Cue Burke's priesthood theory and Milford.
When I looked at this piece of text, I ended up using the priesthood theory as framework for how the news media was in relationship to Black Lives Matter. Essentially the priest are the authority in the model, they govern a given communities orientation and this is the foundation for that community's social order or expectations. From there things, situations, people, ect. are judged and either they fit the parameters of the social expectations or they don't.
I looked at the news media and black lives matter situation very similarly. In this case, the 'priesthood', or orientation controlling authority, would be the external news media outlets.
Since the news media is the 'priesthood', then the foundation that they're laying is the perception of how people view the BLM movement. This perception is then grounds for whether or not people are positively seeing things or negatively seeing things. The factors that decide whether or not a certain Black Lives Matter event is being perceived good or bad would be where the rhetorical strategies and what they're arguing come into play.
As we can see, the usage of paralypsis and grammatical ambiguity is implying that the Black Lives Matter movement is intertwined with violence and thus it's creating this bad perception about what the movement is actually about.
From the video and article alone, 5 times, violence or lack of violence was mentioned, and only twice was the actual purpose of the specific BLM march or protest mentioned.
This focus on violence being a part of the march I think is what is being implicitly argued.
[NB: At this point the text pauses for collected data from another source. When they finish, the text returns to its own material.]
Lemma item_offset_done item outer_index index typesize :
  in_range item -> 0 <= outer_index < 2 ^ 16 -> 0 <= index < 2 ^ 16 ->
  0 < typesize ->
  (index = 0 \/ step item <> 0) ->
  (typesize | offset item) -> (typesize | step item) ->
  (typesize | in_step_offset item) ->
  offset item + outer_index * typesize + step item * index + in_step_offset item
    < 2 ^ 32 ->
  exists off,
    __mlxsw_item_offset BITS_PER_LONG item outer_index index typesize = Done off /\
    0 <= off /\
    typesize * off
    = offset item + outer_index * typesize + step item * index + in_step_offset item.
Proof.
  intros (Ho & Hs & Hi & _) Hoi Hidx Hts Hstep Hdo Hds Hdi Hsum.
  unfold __mlxsw_item_offset.
  assert (Hguard : negb (index =? 0) && (step item =? 0) = false).
  { destruct Hstep as [-> | Hne]; [reflexivity|].
    apply Z.eqb_neq in Hne. rewrite Hne. apply andb_false_r. }
  rewrite Hguard.
  rewrite (Z.mod0_divide _ _ Hdo), (Z.mod0_divide _ _ Hds), (Z.mod0_divide _ _ Hdi).
  cbn [Z.eqb negb orb].
  set (sum := offset item + outer_index * typesize + step item * index
              + in_step_offset item) in *.
  assert (Hprod : 0 <= step item * index < 2 ^ 32) by nia.
  rewrite (wrap_small 32 (step item * index)) by exact Hprod. fold sum.
  assert (Hnonneg : 0 <= sum) by (unfold sum; nia).
  assert (Hlong : 2 ^ 32 <= 2 ^ BITS_PER_LONG) by (destruct long as [-> | ->]; cbn; lia).
  rewrite (wrap_small BITS_PER_LONG sum) by lia.
  assert (Hdiv : (typesize | sum)).
  { unfold sum. repeat apply Z.divide_add_r; try assumption.
    - apply Z.divide_factor_r.
    - now apply Z.divide_mul_l. }
  destruct Hdiv as [q Hq].
  assert (Hquot : sum / typesize = q) by (rewrite Hq; apply Z.div_mul; lia).
  rewrite Hquot. exists q.
  assert (Hq0 : 0 <= q) by nia.
  assert (Hq1 : q < 2 ^ 32) by nia.
  rewrite wrap_small by lia. split; [reflexivity|]. split; [exact Hq0 | lia].
Qed.

Lemma item_offset_bug_iff item outer_index index typesize :
  0 < typesize ->
  __mlxsw_item_offset BITS_PER_LONG item outer_index index typesize = Bug <->
  (index <> 0 /\ step item = 0) \/
  ~ (typesize | offset item) \/ ~ (typesize | step item) \/
  ~ (typesize | in_step_offset item).
Proof.
  intros Hts. rewrite <- !(Z.mod_divide _ typesize) by lia.
  unfold __mlxsw_item_offset.
  destruct (Z.eqb_spec index 0), (Z.eqb_spec (step item) 0),
    (Z.eqb_spec (offset item mod typesize) 0),
    (Z.eqb_spec (step item mod typesize) 0),
    (Z.eqb_spec (in_step_offset item mod typesize) 0);
    cbn [negb andb orb];
    (split; [intros Hbug; try discriminate; tauto
            | intros Hwhy; try reflexivity; exfalso; tauto]).
Qed.

Lemma item_offset_inv item outer_index index typesize off :
  in_range item -> 0 <= outer_index < 2 ^ 16 -> 0 <= index < 2 ^ 16 ->
  0 < typesize ->
  offset item + outer_index * typesize + step item * index + in_step_offset item
    < 2 ^ 32 ->
  __mlxsw_item_offset BITS_PER_LONG item outer_index index typesize = Done off ->
  0 <= off /\
  typesize * off
  = offset item + outer_index * typesize + step item * index + in_step_offset item /\
  (index = 0 \/ step item <> 0).
Proof.
  intros Hrange Hoi Hidx Hts Hsum Hoff.
  assert (Hne : __mlxsw_item_offset BITS_PER_LONG item outer_index index typesize <> Bug)
    by (rewrite Hoff; discriminate).
  rewrite item_offset_bug_iff in Hne by exact Hts.
  rewrite <- !(Z.mod_divide _ typesize) in Hne by lia.
  assert (Hstep : index = 0 \/ step item <> 0).
  { destruct (Z.eq_dec index 0); [now left | right].
    intros Hs0. apply Hne. left. now split. }
  destruct (item_offset_done item outer_index index typesize) as (off' & Hoff' & H0 & Hpos);
    try assumption.
  - apply Z.mod_divide; [lia|].
    destruct (Z.eq_dec (offset item mod typesize) 0); [assumption | tauto].
  - apply Z.mod_divide; [lia|].
    destruct (Z.eq_dec (step item mod typesize) 0); [assumption | tauto].
  - apply Z.mod_divide; [lia|].
    destruct (Z.eq_dec (in_step_offset item mod typesize) 0); [assumption | tauto].
  - rewrite Hoff in Hoff'. injection Hoff' as <-. now repeat split.
Qed.

Lemma item_offset_outcome item outer_index index typesize :
  __mlxsw_item_offset BITS_PER_LONG item outer_index index typesize = Bug \/
  exists off, __mlxsw_item_offset BITS_PER_LONG item outer_index index typesize = Done off.
Proof.
  unfold __mlxsw_item_offset.
  destruct (negb (index =? 0) && (step item =? 0)); [now left|].
  destruct (_ || _); [now left | right]. now eexists.
Qed.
This is where Perelman's idea of Transivity and Quasi-logical arguments come into play. As a reminder, the transivity argument is the idea that if A=B and B=C, then C must = A.
There's this almost universal agreement that because protests and marches are violent, and the Black Lives Matter movement has protest and marches, the BLM movement is violent. Every news source that I looked at directly said or implied that the marches and protest were something that was is at least should be violent or malicious. So from the paralypsis and grammatical ambiguity, the news media is making the argument that BLM is violent.
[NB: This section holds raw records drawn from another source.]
(** * openedx/core/lib/edx_api_utils.py: [get_edx_api_data] and [_traverse_pagination]

    A shallow embedding of the two functions of the module and the properties
    proved about them.  The collaborators of the module (Django's cache, the
    OAuth2 [Client] table, [JwtBuilder], [EdxRestApiClient] and the endpoints
    it exposes, the logger) are outside the module: they are modelled as
    oracles that either return a value or raise, and every call made to them
    is recorded, in order, in a log.

    Python objects that the code shares and mutates in place (the caller's
    [querystring] dict, the [no_data] object, the list bound to [results])
    live in a small store, and the local names that refer to them are
    references into it.  Every response of an endpoint is a fresh object.

    The values are typed as the docstring and the responses of the API have
    them: [cache_key] a string, [resource_id] an int or a string,
    [querystring] a dict, ['results'] a list when present, ['next'] null or
    a string.  Truthiness is Python's on these types.  The [while] loop
    takes fuel: [OutOfFuel] stands for a loop that has not ended yet. *)

From Stdlib Require Import ZArith.
From stdpp Require Import base option list gmap strings pretty.

Open Scope string_scope.
Open Scope list_scope.

(** ** Python values *)

(** Truthiness, as tested by [if x:], [if not x:] and [while x:]. *)
Class Truthy (A : Type) := truthy : A -> bool.

#[export] Instance truthy_string : Truthy string :=
  fun s => match s with EmptyString => false | String _ _ => true end.

#[export] Instance truthy_list {A : Type} : Truthy (list A) :=
  fun l => match l with [] => false | _ :: _ => true end.

#[export] Instance truthy_gmap {V : Type} : Truthy (gmap string V) :=
  fun m => negb (bool_decide (map_to_list m = [])).

(** [None] is Python's [None]. *)
#[export] Instance truthy_option {A : Type} `{Truthy A} : Truthy (option A) :=
  fun o => match o with Some a => truthy a | None => false end.

(** The elements of a [results] list are opaque to the module. *)
Definition item := string.

(** A response of the API: a mapping, of which the module reads the keys
    ['results'] and ['next'].  [results = None] and [next = None]: the key is
    absent; [next = Some None]: the key is present and null. *)
Record response := Response {
  results : option (list item);
  next : option (option string);
  extra : gmap string string }.

(** The dict literal [{}]. *)
Definition empty_dict : response :=
  {| results := None; next := None; extra := ∅ |}.

#[export] Instance truthy_response : Truthy response :=
  fun r => match results r, next r with
           | None, None => truthy (extra r)
           | _, _ => true
           end.

(** [response.get('next')] *)
Definition get_next (r : response) : option string :=
  match next r with Some v => v | None => None end.

(** What the function returns and caches: a list of results, or a raw
    response. *)
Inductive data :=
| DList (l : list item)
| DDict (r : response).

#[export] Instance truthy_data : Truthy data :=
  fun d => match d with DList l => truthy l | DDict r => truthy r end.

(** [resource_id (int or str)] *)
Inductive resource_id_t :=
| IdInt (z : Z)
| IdStr (s : string).

(** [str.format] of a resource id. *)
Definition format_id (i : resource_id_t) : string :=
  match i with IdInt z => pretty z | IdStr s => s end.

(** Values of query string parameters. *)
Inductive qval :=
| QInt (z : Z)
| QStr (s : string).

(** ** Exceptions and outcomes *)

Inductive exn :=
| DoesNotExist
| ImproperlyConfigured (msg : string)
| TypeError
| Error (what : string).

(** The answer of a collaborator to one call. *)
Inductive reply (A : Type) :=
| Returns (a : A)
| Raises (e : exn).
Arguments Returns {A} a.
Arguments Raises {A} e.

(** The outcome of running a piece of the module with some fuel:
    [OutOfFuel] says that the [while] loop was still running when the fuel
    ran out; it is not an exception and no handler catches it. *)
Inductive outcome (A : Type) :=
| Done (a : A)
| Raised (e : exn)
| OutOfFuel.
Arguments Done {A} a.
Arguments Raised {A} e.
Arguments OutOfFuel {A}.

(** ** Collaborators *)

(** [api_config (ConfigurationModel)] *)
Record config := Config {
  enabled : bool;
  API_NAME : string;
  OAUTH2_CLIENT_NAME : string;
  internal_api_url : string;
  cache_ttl : Z }.

Definition user := string.

(** A row of [provider.oauth2.models.Client]. *)
Record client := Client {
  client_id : string;
  client_secret : string }.

(** An endpoint ([getattr(api, resource)]): the reply to its [n]-th request
    (counting from 0), made for the given resource id with the given query
    string parameters. *)
Definition endpoint := nat -> option resource_id_t -> gmap string qval -> reply response.

(** An API client: [getattr(api, resource)]. *)
Record api_client := ApiClient {
  getattr : string -> reply endpoint }.

#[export] Instance truthy_api_client : Truthy api_client := fun _ => true.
With that being said, we need to now look at how this all effect the Black Lives Matter movement.
What I the news media is doing, intentionally or not, is driving away possible supporters and obscuring the real reason behind why the movement started.
Before actually beginning this research project I wasn't really educated about what the Black Lives Matter movement was trying to accomplish. I, like many others, was getting all my information from the news stories I heard about the protests and marches. As seen above, I probably wasn't getting very positive information. Luckily I picked up on that for this project.
For people like the white and elderly, they're not active on social media and probably don't get much information about the BLM movement other than from what they're reading and hearing from news stations. If these external news sources are manipulating people's perception about what this movement is actually standing for, it's going to make fighting this battle a lot harder.
The media however, has plausible deniability about everything because of their uses of these implicit rhetorical strategies which means they can't really be blamed for the influence that have on the Black Lives Matter movement.
I'm not really sure how one would go about solving this issue come the future because of how tricky it all is. The BLM movement can't exactly blame the media for false representation because of the plausible deniability, but also because they need the good publicity that they're receiving also. I think that main focus now for them should be pushing their objective and goals as much as possible because of the obscured reporting that's occurring.
Then people like me who are late to the party can understand from the beginning that what they stand for is right and just, not just violence and complaining.